==== Records shown
(** The body is bound into a request that has the mesh of the parameters. *)
Definition bound_service {V} (q : gmap string string) (b : service_body V) : BaseServiceReq :=
  {| req_ServiceName := sb_ServiceName b; req_Group := sb_Group b; req_Version := sb_Version b;
     req_Mesh := default (Query q "mesh") (sb_Mesh b) |}.

Definition argument_error (msg : string) : reply setting := HandleArgumentError (ErrorText msg).
Definition invalid (err : ErrorCode * string) : reply setting := sent [JSON StatusBadRequest (NewBizErrorResp err)].
(** [c.Bind] sends its status before the handler sees the error. *)
Definition bind_aborted (r : reply setting) : reply setting := after [AbortWithError StatusBadRequest] r.

Section requests.
Context {S M : Type} `{ResourceStore S, ResourceManager M, !ReadOnlyResourceManager M}.
Context (protojson_Marshal : Spec → result error string) (json_canonical : string → result error string)
  (HashSpecJSON : string → string).
Context (ctx : nat → Ctx) (env : nat → nat → S → S) (now : nat → Z) (maxVersions : Z).
Context (lockMgr : option (string → option error)).
Context (touch : M → Resource → M) (IsBlank : string → bool) (cfg : AdminConfig).

Abbreviation state := (option S * M)%type.
Abbreviation UpsertTimeout := (UpInsertServiceConfigTimeoutConfig protojson_Marshal json_canonical HashSpecJSON
  ctx env now maxVersions lockMgr touch).
Abbreviation UpsertRetry := (UpInsertServiceRetryConfig protojson_Marshal json_canonical HashSpecJSON
  ctx env now maxVersions lockMgr touch).
Abbreviation UpsertRegion := (UpInsertServiceRegionPriorityConfig protojson_Marshal json_canonical HashSpecJSON
  ctx env now maxVersions lockMgr touch).
Abbreviation UpsertRoutes := (UpInsertServiceArgumentRouteConfig protojson_Marshal json_canonical HashSpecJSON
  ctx env now maxVersions lockMgr touch).
Abbreviation UpsertLog := (UpInsertAppAccessLog protojson_Marshal json_canonical HashSpecJSON ctx env now maxVersions
  lockMgr touch IsBlank cfg).
Abbreviation UpsertWeights := (UpInsertAppFlowWeightConfig protojson_Marshal json_canonical HashSpecJSON ctx env now
  maxVersions lockMgr touch IsBlank cfg).
Abbreviation UpsertGray := (UpInsertAppGrayConfig protojson_Marshal json_canonical HashSpecJSON ctx env now maxVersions
  lockMgr touch IsBlank cfg).
Abbreviation UpdateTraffic := (UpdateInstanceTrafficStatus protojson_Marshal json_canonical HashSpecJSON ctx env now
  maxVersions lockMgr touch).
Abbreviation UpdateLog := (UpdateInstanceAccessLogOpenStatus protojson_Marshal json_canonical HashSpecJSON ctx env now
  maxVersions lockMgr touch).
Implicit Types st : state.

(** The answers to a read and to a write. *)
Definition shown {A} (data : A → setting) (r : result error A) : reply setting :=
  served HandleServiceError r (λ a, success (Some (data a))).
Definition written (ok : option setting) (r : state * option error) : state * reply setting :=
  (r.1, match r.2 with
        | None => success ok
        | Some e => if decide (e = nil_dereference) then panicked else HandleServiceError e
        end).

(** ** model/service.go: [BaseServiceReq.Query] *)
Definition BaseServiceReq_Query (q : gmap string string) : result error BaseServiceReq :=
  let name := trim_space (Query q "serviceName") in
  if IsBlank name then Err (ErrorText "service name is empty")
  else Ok {| req_ServiceName := name; req_Group := trim_space (Query q "group");
             req_Version := trim_space (Query q "version"); req_Mesh := trim_space (Query q "mesh") |}.

Definition of_service (q : gmap string string) (failed : error → reply setting) (k : BaseServiceReq → reply setting)
    : reply setting :=
  match BaseServiceReq_Query q with Err e => failed e | Ok req => k req end.

Definition put_service {V} st (c : put_request (service_body V)) (failed : error → reply setting)
    (put : BaseServiceReq → V → state * option error) : state * reply setting :=
  match pq_body c with
  | Err e => (st, bind_aborted (failed e))
  | Ok b => written None (put (bound_service (pq_query c) b) (sb_Value b))
  end.
Definition plain_bad_request (e : error) : reply setting := bad_request (error_string e).

(** ** service.go *)
Definition ServiceConfigTimeoutGET st (q : gmap string string) : reply setting :=
  of_service q HandleArgumentError (λ req, shown TimeoutData (GetServiceTimeoutConfig st.2 req)).
Definition ServiceConfigTimeoutPUT st (c : put_request (service_body Z)) : state * reply setting :=
  put_service st c plain_bad_request (UpsertTimeout st).
Definition ServiceConfigRetryGET st (q : gmap string string) : reply setting :=
  of_service q HandleArgumentError (λ req, shown RetryData (GetServiceRetryConfig st.2 req)).
Definition ServiceConfigRetryPUT st (c : put_request (service_body Z)) : state * reply setting :=
  put_service st c HandleArgumentError (UpsertRetry st).
Definition ServiceConfigRegionPriorityGET st (q : gmap string string) : reply setting :=
  of_service q plain_bad_request (λ req, shown RegionData (GetServiceRegionPriorityConfig st.2 req)).
Definition ServiceConfigRegionPriorityPUT st (c : put_request (service_body bool)) : state * reply setting :=
  put_service st c plain_bad_request (UpsertRegion st).
Definition ServiceConfigArgumentRouteGET st (q : gmap string string) : reply setting :=
  of_service q HandleArgumentError (λ req, shown RoutesData (GetServiceArgumentRouteConfig st.2 req)).
Definition ServiceConfigArgumentRoutePUT st (c : put_request (service_body (list ServiceArgument))) : state * reply setting :=
  put_service st c HandleArgumentError (UpsertRoutes st).

(** ** application.go: both parameters are required, and not trimmed *)
Definition of_application {A} (q : gmap string string) (refuse : reply setting → A) (k : string → string → A) : A :=
  if IsBlank (Query q "appName") then refuse (argument_error "appName is required")
  else if IsBlank (Query q "mesh") then refuse (argument_error "mesh is required")
  else k (Query q "appName") (Query q "mesh").

Definition ApplicationConfigAccessLogPut st (q : gmap string string) : state * reply setting :=
  of_application q (pair st) (λ appName mesh,
    match ParseBool (Query q "operatorLog") with
    | Err e => (st, HandleArgumentError e)
    | Ok operatorLogOpen => written (Some TrueData) (UpsertLog st appName operatorLogOpen mesh)
    end).
Definition ApplicationConfigAccessLogGet st (q : gmap string string) : reply setting :=
  of_application q id (λ appName mesh, shown AppAccessLogData (GetAppAccessLog st.2 appName mesh)).
Definition ApplicationConfigFlowWeightGET st (q : gmap string string) : reply setting :=
  of_application q id (λ appName mesh, shown WeightsData (GetAppFlowWeight st.2 appName mesh)).
Definition ApplicationConfigFlowWeightPUT st (c : put_request (list FlowWeightSet)) : state * reply setting :=
  of_application (pq_query c) (pair st) (λ appName mesh,
    match pq_body c with
    | Err e => (st, bind_aborted (HandleArgumentError e))
    | Ok sets => written (Some TrueData) (UpsertWeights st appName mesh sets)
    end).
Definition ApplicationConfigGrayGET st (q : gmap string string) : reply setting :=
  of_application q id (λ appName mesh, shown GrayData (GetGrayConfig st.2 appName mesh)).
Definition ApplicationConfigGrayPUT st (c : put_request (list GraySet)) : state * reply setting :=
  of_application (pq_query c) (pair st) (λ appName mesh,
    match pq_body c with
    | Err e => (st, bind_aborted (HandleArgumentError e))
    | Ok sets => written (Some TrueData) (UpsertGray st appName mesh sets)
    end).

(** ** instance.go *)
Definition empty_argument (name : string) : reply setting := invalid (InvalidArgument, name +:+ " is empty").

(** The name of the application is trimmed when the traffic is set, not when
    it is read; the mesh is not checked. *)
Definition of_traffic {A} (q : gmap string string) (appName : string) (refuse : reply setting → A) (k : string → A) : A :=
  if IsBlank appName then refuse (empty_argument "appName")
  else
    let instanceIP := trim_space (Query q "instanceIP") in
    if IsBlank instanceIP then refuse (empty_argument "instanceIP") else k instanceIP.

Definition InstanceConfigTrafficDisableGET st (q : gmap string string) : reply setting :=
  let applicationName := Query q "appName" in
  of_traffic q applicationName id (λ instanceIP,
    shown TrafficData (GetInstanceTrafficStatus st.2 (Query q "mesh") applicationName instanceIP)).
Definition InstanceConfigTrafficDisablePUT st (q : gmap string string) : state * reply setting :=
  let appName := trim_space (Query q "appName") in
  of_traffic q appName (pair st) (λ instanceIP,
    match ParseBool (Query q "trafficDisable") with
    | Err e => (st, invalid (InvalidArgument, "parse trafficDisable failed"))
    | Ok disableTraffic => written None (UpdateTraffic st (Query q "mesh") appName instanceIP disableTraffic)
    end).

Definition InstanceConfigOperatorLogGET st (q : gmap string string) : reply setting :=
  if IsBlank (Query q "appName") then bad_request "application name is empty"
  else if IsBlank (Query q "instanceIP") then bad_request "instanceIP is empty"
  else if IsBlank (Query q "mesh") then bad_request "mesh is empty"
  else shown OperatorLogData (GetInstanceAccessLogOpenStatus st.2 (Query q "mesh") (Query q "appName") (Query q "instanceIP")).
Definition InstanceConfigOperatorLogPUT st (q : gmap string string) : state * reply setting :=
  if IsBlank (Query q "appName") then (st, bad_request "application name is empty")
  else if IsBlank (Query q "instanceIP") then (st, bad_request "instanceIP is empty")
  else
    match ParseBool (Query q "operatorLog") with
    | Err e => (st, bad_request (error_string e))
    | Ok openAccessLog =>
        if IsBlank (Query q "mesh") then (st, bad_request "mesh is empty")
        else written None (UpdateLog st (Query q "mesh") (Query q "appName") (Query q "instanceIP") openAccessLog)
    end.
End requests.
========
Directions for this task | Where a line of the data above includes the string "result", pull it out.

Answer section |
Context (protojson_Marshal : Spec → result error string) (json_canonical : string → result error string)
Definition shown {A} (data : A → setting) (r : result error A) : reply setting :=
Definition BaseServiceReq_Query (q : gmap string string) : result error BaseServiceReq :=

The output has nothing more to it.